*** Begin section ***

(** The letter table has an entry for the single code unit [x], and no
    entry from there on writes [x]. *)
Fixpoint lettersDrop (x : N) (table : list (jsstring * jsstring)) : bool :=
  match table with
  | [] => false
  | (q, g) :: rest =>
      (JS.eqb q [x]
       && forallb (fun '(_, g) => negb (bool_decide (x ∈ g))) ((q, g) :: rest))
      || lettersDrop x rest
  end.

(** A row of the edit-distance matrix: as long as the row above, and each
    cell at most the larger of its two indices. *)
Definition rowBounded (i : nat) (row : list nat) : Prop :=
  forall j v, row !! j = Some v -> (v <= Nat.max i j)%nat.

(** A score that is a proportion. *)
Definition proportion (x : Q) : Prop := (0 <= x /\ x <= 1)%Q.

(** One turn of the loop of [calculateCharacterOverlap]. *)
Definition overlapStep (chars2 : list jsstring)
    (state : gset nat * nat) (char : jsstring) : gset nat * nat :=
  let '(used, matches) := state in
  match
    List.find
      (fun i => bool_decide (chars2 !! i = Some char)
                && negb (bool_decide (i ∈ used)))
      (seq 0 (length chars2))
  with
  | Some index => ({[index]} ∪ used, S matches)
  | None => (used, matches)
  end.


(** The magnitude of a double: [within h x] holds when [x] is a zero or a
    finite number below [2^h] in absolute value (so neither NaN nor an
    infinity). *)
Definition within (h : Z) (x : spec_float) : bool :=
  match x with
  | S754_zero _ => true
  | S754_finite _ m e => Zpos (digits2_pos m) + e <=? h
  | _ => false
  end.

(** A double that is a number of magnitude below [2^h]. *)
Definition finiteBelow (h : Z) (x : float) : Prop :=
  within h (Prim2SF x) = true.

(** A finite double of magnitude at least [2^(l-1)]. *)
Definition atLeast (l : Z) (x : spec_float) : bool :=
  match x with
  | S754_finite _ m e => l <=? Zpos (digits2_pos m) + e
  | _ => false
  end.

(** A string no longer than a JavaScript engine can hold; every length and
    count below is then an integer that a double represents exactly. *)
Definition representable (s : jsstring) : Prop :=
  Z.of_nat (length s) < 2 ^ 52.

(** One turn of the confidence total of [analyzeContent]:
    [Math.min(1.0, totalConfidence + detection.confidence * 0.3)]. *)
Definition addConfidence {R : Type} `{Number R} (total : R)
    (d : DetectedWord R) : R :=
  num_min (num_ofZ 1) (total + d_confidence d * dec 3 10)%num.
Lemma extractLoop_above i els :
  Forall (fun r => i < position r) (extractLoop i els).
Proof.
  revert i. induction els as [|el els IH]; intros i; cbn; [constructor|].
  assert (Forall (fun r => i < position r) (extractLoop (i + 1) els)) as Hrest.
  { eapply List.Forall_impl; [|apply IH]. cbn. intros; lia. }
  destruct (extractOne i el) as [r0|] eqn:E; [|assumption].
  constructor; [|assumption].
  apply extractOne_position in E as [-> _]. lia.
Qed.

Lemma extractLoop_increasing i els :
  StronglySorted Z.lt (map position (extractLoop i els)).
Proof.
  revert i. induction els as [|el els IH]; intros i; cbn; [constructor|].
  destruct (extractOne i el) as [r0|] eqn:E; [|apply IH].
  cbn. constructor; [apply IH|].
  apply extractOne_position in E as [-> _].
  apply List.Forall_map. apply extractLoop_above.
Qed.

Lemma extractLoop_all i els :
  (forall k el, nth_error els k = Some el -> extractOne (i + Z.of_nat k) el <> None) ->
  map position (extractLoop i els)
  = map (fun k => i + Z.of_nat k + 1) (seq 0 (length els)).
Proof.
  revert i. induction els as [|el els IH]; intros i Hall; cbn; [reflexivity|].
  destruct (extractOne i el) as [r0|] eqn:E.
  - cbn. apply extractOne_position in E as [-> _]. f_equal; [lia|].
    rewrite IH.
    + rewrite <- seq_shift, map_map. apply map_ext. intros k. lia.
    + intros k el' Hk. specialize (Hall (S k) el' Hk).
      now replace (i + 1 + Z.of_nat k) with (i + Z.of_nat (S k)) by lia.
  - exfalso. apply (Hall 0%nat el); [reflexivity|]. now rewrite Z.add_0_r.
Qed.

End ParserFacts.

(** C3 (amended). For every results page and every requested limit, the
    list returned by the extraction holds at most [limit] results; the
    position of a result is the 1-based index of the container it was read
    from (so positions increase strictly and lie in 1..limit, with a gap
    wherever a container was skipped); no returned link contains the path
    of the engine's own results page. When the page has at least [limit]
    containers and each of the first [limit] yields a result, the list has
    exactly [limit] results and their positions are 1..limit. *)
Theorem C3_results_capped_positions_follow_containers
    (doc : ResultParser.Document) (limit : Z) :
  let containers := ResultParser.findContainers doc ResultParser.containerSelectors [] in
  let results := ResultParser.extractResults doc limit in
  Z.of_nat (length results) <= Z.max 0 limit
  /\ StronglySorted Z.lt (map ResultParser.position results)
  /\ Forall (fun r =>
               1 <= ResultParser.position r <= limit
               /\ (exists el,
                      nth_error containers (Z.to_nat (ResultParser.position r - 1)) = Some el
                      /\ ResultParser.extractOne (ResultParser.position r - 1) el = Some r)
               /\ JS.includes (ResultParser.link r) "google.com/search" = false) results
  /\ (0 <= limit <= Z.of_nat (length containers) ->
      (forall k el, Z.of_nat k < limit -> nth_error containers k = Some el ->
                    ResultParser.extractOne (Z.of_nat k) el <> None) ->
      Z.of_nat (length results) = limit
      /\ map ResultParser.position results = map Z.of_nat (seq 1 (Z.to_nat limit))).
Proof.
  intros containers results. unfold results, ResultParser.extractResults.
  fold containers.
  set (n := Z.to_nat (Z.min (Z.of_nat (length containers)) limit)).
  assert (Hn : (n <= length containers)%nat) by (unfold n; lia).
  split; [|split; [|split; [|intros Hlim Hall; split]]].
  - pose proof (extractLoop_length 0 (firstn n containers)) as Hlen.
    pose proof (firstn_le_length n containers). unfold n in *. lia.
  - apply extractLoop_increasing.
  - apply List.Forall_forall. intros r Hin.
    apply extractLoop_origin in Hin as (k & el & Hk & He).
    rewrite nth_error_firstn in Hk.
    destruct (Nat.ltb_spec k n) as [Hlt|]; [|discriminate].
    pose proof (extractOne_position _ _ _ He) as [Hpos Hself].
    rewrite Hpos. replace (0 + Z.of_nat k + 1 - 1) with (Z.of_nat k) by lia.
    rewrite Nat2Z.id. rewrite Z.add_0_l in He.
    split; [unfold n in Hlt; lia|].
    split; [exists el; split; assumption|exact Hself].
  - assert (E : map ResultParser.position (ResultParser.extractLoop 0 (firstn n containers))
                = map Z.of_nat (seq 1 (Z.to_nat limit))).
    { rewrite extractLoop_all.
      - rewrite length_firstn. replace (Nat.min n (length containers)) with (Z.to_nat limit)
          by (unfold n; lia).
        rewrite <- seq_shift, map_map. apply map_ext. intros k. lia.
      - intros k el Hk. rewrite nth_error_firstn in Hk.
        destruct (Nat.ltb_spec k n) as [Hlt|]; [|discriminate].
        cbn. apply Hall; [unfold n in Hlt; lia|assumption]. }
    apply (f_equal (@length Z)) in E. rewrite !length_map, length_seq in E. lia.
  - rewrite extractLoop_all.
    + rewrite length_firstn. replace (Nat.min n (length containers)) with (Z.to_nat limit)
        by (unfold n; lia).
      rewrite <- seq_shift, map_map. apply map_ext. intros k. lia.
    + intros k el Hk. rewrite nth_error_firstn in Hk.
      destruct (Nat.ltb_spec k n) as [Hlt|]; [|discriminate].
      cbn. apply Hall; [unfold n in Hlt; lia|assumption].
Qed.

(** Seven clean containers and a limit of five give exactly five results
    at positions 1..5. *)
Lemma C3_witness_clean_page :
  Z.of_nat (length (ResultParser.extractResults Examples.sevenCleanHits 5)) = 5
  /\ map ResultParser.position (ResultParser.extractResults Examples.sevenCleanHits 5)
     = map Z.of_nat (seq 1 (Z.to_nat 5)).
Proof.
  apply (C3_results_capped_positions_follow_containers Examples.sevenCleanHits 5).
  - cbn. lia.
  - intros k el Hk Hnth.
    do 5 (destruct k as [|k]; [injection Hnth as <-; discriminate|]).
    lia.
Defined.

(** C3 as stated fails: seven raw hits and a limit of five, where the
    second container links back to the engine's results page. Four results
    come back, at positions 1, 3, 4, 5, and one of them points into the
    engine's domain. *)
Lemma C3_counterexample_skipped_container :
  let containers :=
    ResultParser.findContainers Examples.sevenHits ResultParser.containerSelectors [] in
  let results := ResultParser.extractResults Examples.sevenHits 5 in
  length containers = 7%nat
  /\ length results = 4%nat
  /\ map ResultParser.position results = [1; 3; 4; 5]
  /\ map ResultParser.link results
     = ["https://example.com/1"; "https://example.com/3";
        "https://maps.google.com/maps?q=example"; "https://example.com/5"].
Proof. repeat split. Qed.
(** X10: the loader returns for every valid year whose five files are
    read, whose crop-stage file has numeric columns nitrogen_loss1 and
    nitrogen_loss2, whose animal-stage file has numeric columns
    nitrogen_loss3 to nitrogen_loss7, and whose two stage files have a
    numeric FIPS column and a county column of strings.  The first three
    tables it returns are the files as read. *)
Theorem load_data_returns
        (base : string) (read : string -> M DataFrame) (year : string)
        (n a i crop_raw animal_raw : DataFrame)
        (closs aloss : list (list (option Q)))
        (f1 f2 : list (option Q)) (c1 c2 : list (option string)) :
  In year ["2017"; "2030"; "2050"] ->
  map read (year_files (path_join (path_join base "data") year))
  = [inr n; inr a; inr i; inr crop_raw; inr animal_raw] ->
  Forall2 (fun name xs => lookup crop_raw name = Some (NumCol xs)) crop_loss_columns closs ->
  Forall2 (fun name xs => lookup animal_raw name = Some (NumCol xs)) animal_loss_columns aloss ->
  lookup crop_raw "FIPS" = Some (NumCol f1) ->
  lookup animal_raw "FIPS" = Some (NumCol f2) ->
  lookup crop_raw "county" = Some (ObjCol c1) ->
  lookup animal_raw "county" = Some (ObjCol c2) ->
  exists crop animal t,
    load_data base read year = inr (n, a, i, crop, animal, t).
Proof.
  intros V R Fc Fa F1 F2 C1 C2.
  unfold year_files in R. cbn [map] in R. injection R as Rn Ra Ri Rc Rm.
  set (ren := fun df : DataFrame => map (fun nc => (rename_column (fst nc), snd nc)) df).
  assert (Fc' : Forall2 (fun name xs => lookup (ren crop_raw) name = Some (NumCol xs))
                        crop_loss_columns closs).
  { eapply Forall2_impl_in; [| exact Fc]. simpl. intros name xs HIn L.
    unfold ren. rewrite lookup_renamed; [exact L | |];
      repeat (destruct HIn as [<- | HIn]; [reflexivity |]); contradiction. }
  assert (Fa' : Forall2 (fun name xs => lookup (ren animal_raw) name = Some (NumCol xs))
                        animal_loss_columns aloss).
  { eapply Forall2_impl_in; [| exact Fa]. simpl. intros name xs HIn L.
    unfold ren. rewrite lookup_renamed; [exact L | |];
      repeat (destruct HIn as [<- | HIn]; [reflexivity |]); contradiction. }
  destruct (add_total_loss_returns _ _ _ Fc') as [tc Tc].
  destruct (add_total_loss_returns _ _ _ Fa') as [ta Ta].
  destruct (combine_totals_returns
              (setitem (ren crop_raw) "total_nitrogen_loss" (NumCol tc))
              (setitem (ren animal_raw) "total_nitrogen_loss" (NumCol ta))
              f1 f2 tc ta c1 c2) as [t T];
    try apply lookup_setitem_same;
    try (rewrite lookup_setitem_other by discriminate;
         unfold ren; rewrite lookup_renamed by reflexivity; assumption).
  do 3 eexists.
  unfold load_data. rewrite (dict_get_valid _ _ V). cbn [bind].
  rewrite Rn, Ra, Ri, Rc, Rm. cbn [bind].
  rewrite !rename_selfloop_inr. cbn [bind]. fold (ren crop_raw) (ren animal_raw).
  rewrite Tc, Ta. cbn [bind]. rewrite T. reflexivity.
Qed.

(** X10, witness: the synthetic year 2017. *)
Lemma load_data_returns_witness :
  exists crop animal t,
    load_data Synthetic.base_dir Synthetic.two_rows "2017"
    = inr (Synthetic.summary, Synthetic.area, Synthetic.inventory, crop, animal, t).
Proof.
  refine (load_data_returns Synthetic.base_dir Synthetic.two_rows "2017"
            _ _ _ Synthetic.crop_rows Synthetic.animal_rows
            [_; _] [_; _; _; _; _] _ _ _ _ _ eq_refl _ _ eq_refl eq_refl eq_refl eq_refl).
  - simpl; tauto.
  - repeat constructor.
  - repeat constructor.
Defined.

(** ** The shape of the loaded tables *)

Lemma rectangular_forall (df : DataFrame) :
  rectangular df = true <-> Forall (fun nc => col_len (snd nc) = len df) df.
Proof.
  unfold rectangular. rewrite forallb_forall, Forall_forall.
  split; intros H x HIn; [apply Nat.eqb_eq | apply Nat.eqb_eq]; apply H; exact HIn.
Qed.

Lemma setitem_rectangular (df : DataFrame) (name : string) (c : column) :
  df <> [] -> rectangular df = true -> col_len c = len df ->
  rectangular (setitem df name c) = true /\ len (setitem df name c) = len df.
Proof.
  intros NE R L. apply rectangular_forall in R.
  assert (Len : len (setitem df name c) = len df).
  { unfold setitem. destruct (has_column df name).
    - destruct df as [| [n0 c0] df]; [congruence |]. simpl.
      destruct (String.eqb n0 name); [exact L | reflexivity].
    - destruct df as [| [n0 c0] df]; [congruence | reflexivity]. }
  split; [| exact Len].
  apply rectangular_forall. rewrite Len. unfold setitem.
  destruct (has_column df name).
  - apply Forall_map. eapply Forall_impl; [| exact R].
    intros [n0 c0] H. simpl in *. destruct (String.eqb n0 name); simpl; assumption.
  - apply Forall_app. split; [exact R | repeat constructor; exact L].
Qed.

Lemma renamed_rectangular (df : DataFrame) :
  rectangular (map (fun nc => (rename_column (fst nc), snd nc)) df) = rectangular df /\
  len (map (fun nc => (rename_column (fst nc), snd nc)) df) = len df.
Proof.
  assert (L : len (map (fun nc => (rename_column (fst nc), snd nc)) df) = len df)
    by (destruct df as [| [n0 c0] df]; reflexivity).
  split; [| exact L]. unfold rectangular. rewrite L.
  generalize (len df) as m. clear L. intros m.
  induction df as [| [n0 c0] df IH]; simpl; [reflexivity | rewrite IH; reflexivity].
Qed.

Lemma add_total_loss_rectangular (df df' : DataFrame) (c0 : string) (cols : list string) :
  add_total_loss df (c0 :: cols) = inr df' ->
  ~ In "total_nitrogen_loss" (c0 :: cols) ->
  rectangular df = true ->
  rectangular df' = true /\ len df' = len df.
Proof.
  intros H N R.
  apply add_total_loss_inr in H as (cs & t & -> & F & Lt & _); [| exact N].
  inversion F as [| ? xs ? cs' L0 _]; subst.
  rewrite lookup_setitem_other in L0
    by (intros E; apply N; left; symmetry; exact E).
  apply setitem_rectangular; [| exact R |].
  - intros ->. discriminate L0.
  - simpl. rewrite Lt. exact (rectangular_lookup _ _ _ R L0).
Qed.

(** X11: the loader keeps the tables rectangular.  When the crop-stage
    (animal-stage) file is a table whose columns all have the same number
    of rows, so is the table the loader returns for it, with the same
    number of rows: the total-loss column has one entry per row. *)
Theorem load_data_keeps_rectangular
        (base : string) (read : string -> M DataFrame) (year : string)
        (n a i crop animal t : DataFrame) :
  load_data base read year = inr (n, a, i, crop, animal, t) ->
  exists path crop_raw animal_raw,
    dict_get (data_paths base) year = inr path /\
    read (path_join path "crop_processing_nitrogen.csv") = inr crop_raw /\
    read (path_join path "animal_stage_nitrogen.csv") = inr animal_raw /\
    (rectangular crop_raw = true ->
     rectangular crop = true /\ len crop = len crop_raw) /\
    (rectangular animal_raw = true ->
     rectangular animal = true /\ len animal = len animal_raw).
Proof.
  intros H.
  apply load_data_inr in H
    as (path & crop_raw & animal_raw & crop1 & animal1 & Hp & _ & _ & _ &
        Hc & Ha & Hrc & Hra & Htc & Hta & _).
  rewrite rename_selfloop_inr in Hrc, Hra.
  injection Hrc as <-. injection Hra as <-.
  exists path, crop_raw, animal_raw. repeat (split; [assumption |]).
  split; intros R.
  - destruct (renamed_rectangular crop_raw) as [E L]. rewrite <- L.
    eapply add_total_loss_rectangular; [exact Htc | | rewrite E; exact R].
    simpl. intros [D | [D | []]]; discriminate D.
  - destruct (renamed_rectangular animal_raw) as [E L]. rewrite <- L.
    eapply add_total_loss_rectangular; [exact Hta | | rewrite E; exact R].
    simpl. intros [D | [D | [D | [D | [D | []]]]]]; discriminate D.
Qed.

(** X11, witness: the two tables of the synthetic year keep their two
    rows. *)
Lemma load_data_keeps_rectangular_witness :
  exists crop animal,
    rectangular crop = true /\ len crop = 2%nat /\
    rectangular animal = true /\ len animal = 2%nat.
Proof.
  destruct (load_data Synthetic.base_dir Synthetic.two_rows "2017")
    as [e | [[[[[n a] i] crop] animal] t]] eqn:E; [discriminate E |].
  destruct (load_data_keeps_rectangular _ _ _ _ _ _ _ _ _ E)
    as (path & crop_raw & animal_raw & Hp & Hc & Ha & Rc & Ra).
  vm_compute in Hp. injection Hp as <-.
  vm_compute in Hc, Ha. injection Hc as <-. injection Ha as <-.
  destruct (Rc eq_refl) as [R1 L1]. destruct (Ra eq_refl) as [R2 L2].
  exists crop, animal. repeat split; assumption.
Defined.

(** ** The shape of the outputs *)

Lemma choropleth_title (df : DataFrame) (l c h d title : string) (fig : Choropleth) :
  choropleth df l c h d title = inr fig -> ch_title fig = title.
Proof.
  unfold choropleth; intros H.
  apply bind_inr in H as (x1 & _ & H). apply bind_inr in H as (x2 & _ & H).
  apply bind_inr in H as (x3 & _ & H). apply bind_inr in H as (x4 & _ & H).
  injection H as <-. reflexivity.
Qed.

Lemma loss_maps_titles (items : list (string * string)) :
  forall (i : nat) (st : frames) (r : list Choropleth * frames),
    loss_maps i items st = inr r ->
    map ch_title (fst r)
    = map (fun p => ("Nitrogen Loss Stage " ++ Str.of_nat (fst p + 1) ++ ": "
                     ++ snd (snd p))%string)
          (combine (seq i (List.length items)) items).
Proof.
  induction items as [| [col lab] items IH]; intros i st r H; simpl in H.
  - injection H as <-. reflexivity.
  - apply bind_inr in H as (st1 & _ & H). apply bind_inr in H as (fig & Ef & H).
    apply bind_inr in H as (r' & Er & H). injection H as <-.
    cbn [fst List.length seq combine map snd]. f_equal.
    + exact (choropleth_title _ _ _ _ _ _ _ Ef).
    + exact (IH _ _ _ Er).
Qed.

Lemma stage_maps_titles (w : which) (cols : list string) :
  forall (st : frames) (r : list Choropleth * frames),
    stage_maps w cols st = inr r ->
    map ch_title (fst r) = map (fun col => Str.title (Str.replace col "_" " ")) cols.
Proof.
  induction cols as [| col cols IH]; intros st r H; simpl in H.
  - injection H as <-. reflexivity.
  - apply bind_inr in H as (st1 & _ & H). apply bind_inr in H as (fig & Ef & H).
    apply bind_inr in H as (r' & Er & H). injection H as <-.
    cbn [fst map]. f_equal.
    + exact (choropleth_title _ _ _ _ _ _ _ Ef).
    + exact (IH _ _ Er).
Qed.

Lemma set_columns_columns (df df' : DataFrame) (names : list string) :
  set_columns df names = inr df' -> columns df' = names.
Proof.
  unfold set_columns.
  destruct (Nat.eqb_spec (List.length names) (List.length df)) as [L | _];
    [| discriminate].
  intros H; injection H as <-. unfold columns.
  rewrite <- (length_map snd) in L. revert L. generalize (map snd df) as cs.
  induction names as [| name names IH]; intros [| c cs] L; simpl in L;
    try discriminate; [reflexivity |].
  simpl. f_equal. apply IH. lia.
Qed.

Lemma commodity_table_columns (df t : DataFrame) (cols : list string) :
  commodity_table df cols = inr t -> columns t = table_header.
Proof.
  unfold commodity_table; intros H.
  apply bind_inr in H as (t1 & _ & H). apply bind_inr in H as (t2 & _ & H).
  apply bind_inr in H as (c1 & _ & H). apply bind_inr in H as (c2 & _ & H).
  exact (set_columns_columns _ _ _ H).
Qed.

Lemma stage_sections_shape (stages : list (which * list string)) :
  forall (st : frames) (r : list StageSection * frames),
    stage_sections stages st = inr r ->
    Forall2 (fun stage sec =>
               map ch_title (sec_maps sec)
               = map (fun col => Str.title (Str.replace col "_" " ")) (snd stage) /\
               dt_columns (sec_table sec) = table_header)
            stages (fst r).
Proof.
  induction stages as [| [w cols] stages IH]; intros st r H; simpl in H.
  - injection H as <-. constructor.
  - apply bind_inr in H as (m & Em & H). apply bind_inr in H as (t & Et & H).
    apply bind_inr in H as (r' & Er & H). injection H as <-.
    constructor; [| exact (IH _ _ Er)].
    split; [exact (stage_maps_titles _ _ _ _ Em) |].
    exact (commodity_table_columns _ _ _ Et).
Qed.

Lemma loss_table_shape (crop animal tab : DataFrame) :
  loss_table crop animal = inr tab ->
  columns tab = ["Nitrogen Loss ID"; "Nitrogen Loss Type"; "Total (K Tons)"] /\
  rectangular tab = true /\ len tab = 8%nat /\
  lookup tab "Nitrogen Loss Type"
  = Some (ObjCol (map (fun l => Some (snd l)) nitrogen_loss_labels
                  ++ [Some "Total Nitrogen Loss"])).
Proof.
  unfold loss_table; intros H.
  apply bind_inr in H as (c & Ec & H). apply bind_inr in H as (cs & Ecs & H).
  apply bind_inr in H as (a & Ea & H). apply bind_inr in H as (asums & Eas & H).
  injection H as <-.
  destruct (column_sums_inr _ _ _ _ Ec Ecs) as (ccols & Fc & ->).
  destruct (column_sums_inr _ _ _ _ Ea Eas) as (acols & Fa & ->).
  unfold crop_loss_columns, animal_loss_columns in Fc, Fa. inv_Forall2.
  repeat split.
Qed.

*** End section ***

Task brief — In the records above, find the line containing "(fun i => bool_decide" and restate word for word every line from the first through that one.

Solution —
(** The letter table has an entry for the single code unit [x], and no
    entry from there on writes [x]. *)
Fixpoint lettersDrop (x : N) (table : list (jsstring * jsstring)) : bool :=
  match table with
  | [] => false
  | (q, g) :: rest =>
      (JS.eqb q [x]
       && forallb (fun '(_, g) => negb (bool_decide (x ∈ g))) ((q, g) :: rest))
      || lettersDrop x rest
  end.

(** A row of the edit-distance matrix: as long as the row above, and each
    cell at most the larger of its two indices. *)
Definition rowBounded (i : nat) (row : list nat) : Prop :=
  forall j v, row !! j = Some v -> (v <= Nat.max i j)%nat.

(** A score that is a proportion. *)
Definition proportion (x : Q) : Prop := (0 <= x /\ x <= 1)%Q.

(** One turn of the loop of [calculateCharacterOverlap]. *)
Definition overlapStep (chars2 : list jsstring)
    (state : gset nat * nat) (char : jsstring) : gset nat * nat :=
  let '(used, matches) := state in
  match
    List.find
      (fun i => bool_decide (chars2 !! i = Some char)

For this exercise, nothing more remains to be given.